**Input records:**
(** Whatever [Metadata.Transform] returns, the container has the same
    template and the same number of metrics, in the same order and with the
    same timestamps; and when the transformer has no ExtractFromData and no
    CopyFromData rule, the data of every metric is as before. *)
Theorem Metadata_Transform_frame (meta : Metadata.t) (c : Container) :
  Template (cont (Metadata.Transform meta c)) = Template c
  ∧ Forall2 (λ m m', Time m' = Time m)
            (Metrics c) (Metrics (cont (Metadata.Transform meta c)))
  ∧ (Metadata.ExtractFromData meta = [] → Metadata.CopyFromData meta = [] →
     Forall2 (λ m m', Data m' = Data m)
             (Metrics c) (Metrics (cont (Metadata.Transform meta c)))).
Proof.
  unfold Metadata.Transform.
  pose proof (eachMetric_Forall2 (Metadata.transformMetric meta)) as HF.
  destruct (eachMetric _ _) as [ms o] eqn:Hrun.
  cbn [cont withMetrics Metrics Template]. split_and!; [done| |].
  - change ms with (fst (ms, o)). rewrite <- Hrun.
    apply HF; [done|]. intros m. apply Metadata_body_frame.
  - intros He Hc. change ms with (fst (ms, o)). rewrite <- Hrun.
    apply HF; [done|]. intros m. by apply Metadata_body_frame.
Qed.

Lemma Metadata_Transform_frame_witness :
  Forall2 (λ m m', Data m' = Data m)
    (Metrics (oneMetric (Some {[ "k" := VInt 1 ]}) (Some {[ "d" := VInt 2 ]})))
    (Metrics (cont (Metadata.Transform (metaRename
                                          [mkSourceDestination "k" "j" false])
                      (oneMetric (Some {[ "k" := VInt 1 ]})
                                 (Some {[ "d" := VInt 2 ]}))))).
Proof.
  apply (proj2 (proj2 (Metadata_Transform_frame
                         (metaRename [mkSourceDestination "k" "j" false])
                         (oneMetric (Some {[ "k" := VInt 1 ]})
                                    (Some {[ "d" := VInt 2 ]})))));
    reflexivity.
Defined.
(** * CVEWB (CVE Workbench): a shallow embedding of [main.py]

    The program is a FastAPI service.  It collects what four upstream feeds
    say about one CVE identifier, keeps the two global feeds in a file cache
    with a four hour freshness window, optionally asks an AI backend (Ollama
    or the OpenAI SDK) for an assessment, and exposes the enrichment
    configuration.

    The embedding keeps Python's dynamic typing: JSON payloads are values of
    one inductive type and every operation on them may raise.  Effects are a
    state-and-exception monad over a [world] that holds the clock, the cache
    files, the process globals ([ai_config], [system_context]), the behaviour
    of the upstream services and the list of outbound calls made so far.
    [print] statements are left out, except where evaluating their argument
    can raise. *)

From Stdlib Require Import ZArith String Ascii List Bool Lia.
From stdpp Require Import base option strings list gmap pretty.

Local Open Scope Z_scope.
Local Open Scope string_scope.

(** ** Strings

    Python strings are sequences of code points; here a string is a sequence
    of bytes and the case folding of [lower] covers the ASCII letters. *)

Definition dq : string := String (ascii_of_nat 34) EmptyString.
Definition nl : string := String (ascii_of_nat 10) EmptyString.

(** [q s] is [s] between double quotes. *)
Definition q (s : string) : string := dq +:+ s +:+ dq.

(** [sep.join(parts)] *)
Fixpoint join (sep : string) (parts : list string) : string :=
  match parts with
  | [] => ""
  | [p] => p
  | p :: rest => p +:+ sep +:+ join sep rest
  end.

(** [s[:n]] *)
Fixpoint str_take (n : nat) (s : string) : string :=
  match n, s with
  | O, _ => ""
  | S _, EmptyString => ""
  | S n', String c s' => String c (str_take n' s')
  end.

Definition ascii_lower (c : ascii) : ascii :=
  let n := nat_of_ascii c in
  if (Nat.leb 65 n && Nat.leb n 90)%bool then ascii_of_nat (n + 32) else c.

(** [s.lower()] *)
Fixpoint lower (s : string) : string :=
  match s with
  | EmptyString => EmptyString
  | String c s' => String (ascii_lower c) (lower s')
  end.

(** [sub in s] on two strings *)
Fixpoint contains (sub s : string) : bool :=
  String.prefix sub s ||
  match s with
  | EmptyString => false
  | String _ s' => contains sub s'
  end.
Lemma last_rstrip (s : pystr) : last_space s = false -> rstrip s = s.
Proof.
  induction s as [|c r IH]; [reflexivity|]. cbn [last_space rstrip].
  destruct r as [|d r'].
  - cbn. now intros ->.
  - intros H. rewrite (IH H). reflexivity.
Qed.

Lemma tidy_strip (y : pystr) : tidy y -> strip y = y.
Proof.
  intros ((ls & -> & Hls) & _). unfold strip.
  rewrite (lstrip_id _ (tidy_lines_head _ Hls)).
  apply last_rstrip, tidy_lines_last, Hls.
Qed.

Lemma tidy_lines (y : pystr) :
  tidy y -> y <> [] -> Forall tidy_line (split_nl y).
Proof.
  intros ((ls & -> & Hls) & _) Hne.
  rewrite split_join; [exact Hls | now destruct ls |].
  eapply Forall_impl; [exact Hls|]. intros l Hl. apply Hl.
Qed.

(** X5. The text that [_clean_response] returns has no whitespace at
    either end; and when it is not empty, each of its lines is trimmed and
    not empty, does not begin with [Example:], does not hold
    [in real-world applications], and holds no two whitespace characters
    in a row. *)
Theorem clean_output_lines (text l : pystr) :
  strip (_clean_response text) = _clean_response text
  /\ (_clean_response text <> [] ->
      In l (split_nl (_clean_response text)) ->
      strip l = l /\ l <> []
      /\ starts_with (py "Example:") l = false
      /\ contains (py "in real-world applications") l = false
      /\ found match_spaces l = false).
Proof.
  split; [apply tidy_strip, clean_tidy|].
  intros Hne Hin.
  pose proof (tidy_lines _ (clean_tidy text) Hne) as Hall.
  rewrite List.Forall_forall in Hall.
  destruct (Hall l Hin) as (Hs & Hk & Hsp & _).
  unfold keep_line in Hk.
  apply andb_true_iff in Hk as [Hk Hc]. apply andb_true_iff in Hk as [Hn He].
  apply negb_true_iff in Hc, He.
  repeat split; try assumption. now destruct l.
Qed.

Lemma clean_output_lines_witness :
  strip (py "Hello world") = py "Hello world"
  /\ py "Hello world" <> []
  /\ starts_with (py "Example:") (py "Hello world") = false
  /\ contains (py "in real-world applications") (py "Hello world") = false
  /\ found match_spaces (py "Hello world") = false.
Proof.
  apply (proj2 (clean_output_lines
                  (py "  Hello   world" ++ nl :: py "Example: x")
                  (py "Hello world"))).
  - vm_compute. discriminate.
  - vm_compute. tauto.
Defined.

(** *** The sanitizer makes up no character *)

Lemma In_contains c (s : pystr) : In c s <-> contains [c] s = true.
Proof.
  induction s as [|d s IH]; cbn [In contains starts_with].
  - split; [easy | discriminate].
  - rewrite orb_true_iff, andb_true_r, N.eqb_eq, <- IH.
    split; intros [H | H]; auto.
Qed.

Lemma close_bold_spec (s inner rest : pystr) :
  close_bold s = Some (inner, rest) -> s = inner ++ star :: star :: rest.
Proof.
  revert inner. induction s as [|c t IH]; intros inner; [discriminate|].
  destruct t as [|d r]; [discriminate|]. rewrite close_bold_step.
  destruct ((c =? star) && (d =? star)) eqn:E.
  - apply andb_true_iff in E as [Ec Ed]. apply N.eqb_eq in Ec, Ed. subst.
    now intros [= <- <-].
  - destruct (c =? nl); [discriminate|].
    destruct (close_bold (d :: r)) as [[inner' rest']|]; [|discriminate].
    intros [= <- <-]. rewrite <- app_comm_cons. f_equal. now apply IH.
Qed.
Lemma first_tensorboard_find (members : list (plain_logger experiment))
  (fallback : option experiment) :
  first_tensorboard members fallback
  = match find (@is_tensorboard experiment) members with
    | Some l => @plain_experiment experiment l
    | None => fallback
    end.
Proof.
  induction members as [|l r IH]; simpl; auto.
  destruct (is_tensorboard l); auto.
Qed.

(** Which experiment the first read picks.  For a single logger it is that
    logger's experiment, whether or not the logger is a TensorBoardLogger.
    For a collection it is the experiment of the first TensorBoardLogger
    among the members, and the experiment of the collection itself when no
    member is one: in particular for an empty collection. *)
Theorem tb_logger_choice :
  (forall p : plain_logger experiment,
      tb_logger (Some (Plain p)) None
      = (Returns (plain_experiment p), plain_experiment p)) /\
  (forall (own : option experiment) (before : list (plain_logger experiment))
          (l : plain_logger experiment) (after : list (plain_logger experiment)),
      forallb (fun m => negb (is_tensorboard m)) before = true ->
      is_tensorboard l = true ->
      fst (tb_logger (Some (LoggerCollection own (before ++ l :: after))) None)
      = Returns (plain_experiment l)) /\
  (forall (own : option experiment) (members : list (plain_logger experiment)),
      forallb (fun m => negb (is_tensorboard m)) members = true ->
      fst (tb_logger (Some (LoggerCollection own members)) None)
      = Returns own).
Proof.
  split; [reflexivity|]. split.
  - intros own before l after Hb Hl. unfold tb_logger. cbn [fst logger_experiment].
    rewrite first_tensorboard_find.
    induction before as [|m r IH]; simpl in *.
    + now rewrite Hl.
    + apply andb_true_iff in Hb. destruct Hb as [Hm Hr].
      apply negb_true_iff in Hm. rewrite Hm. auto.
  - intros own members Hm. unfold tb_logger. cbn [fst logger_experiment].
    rewrite first_tensorboard_find.
    induction members as [|m r IH]; simpl in *; auto.
    apply andb_true_iff in Hm. destruct Hm as [Hm Hr].
    apply negb_true_iff in Hm. rewrite Hm. auto.
Qed.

**Exercise goal:**
Reproduce each line of the records in which "Import" appears.

**Response to this task:**
From Stdlib Require Import ZArith String Ascii List Bool Lia.
From stdpp Require Import base option strings list gmap pretty.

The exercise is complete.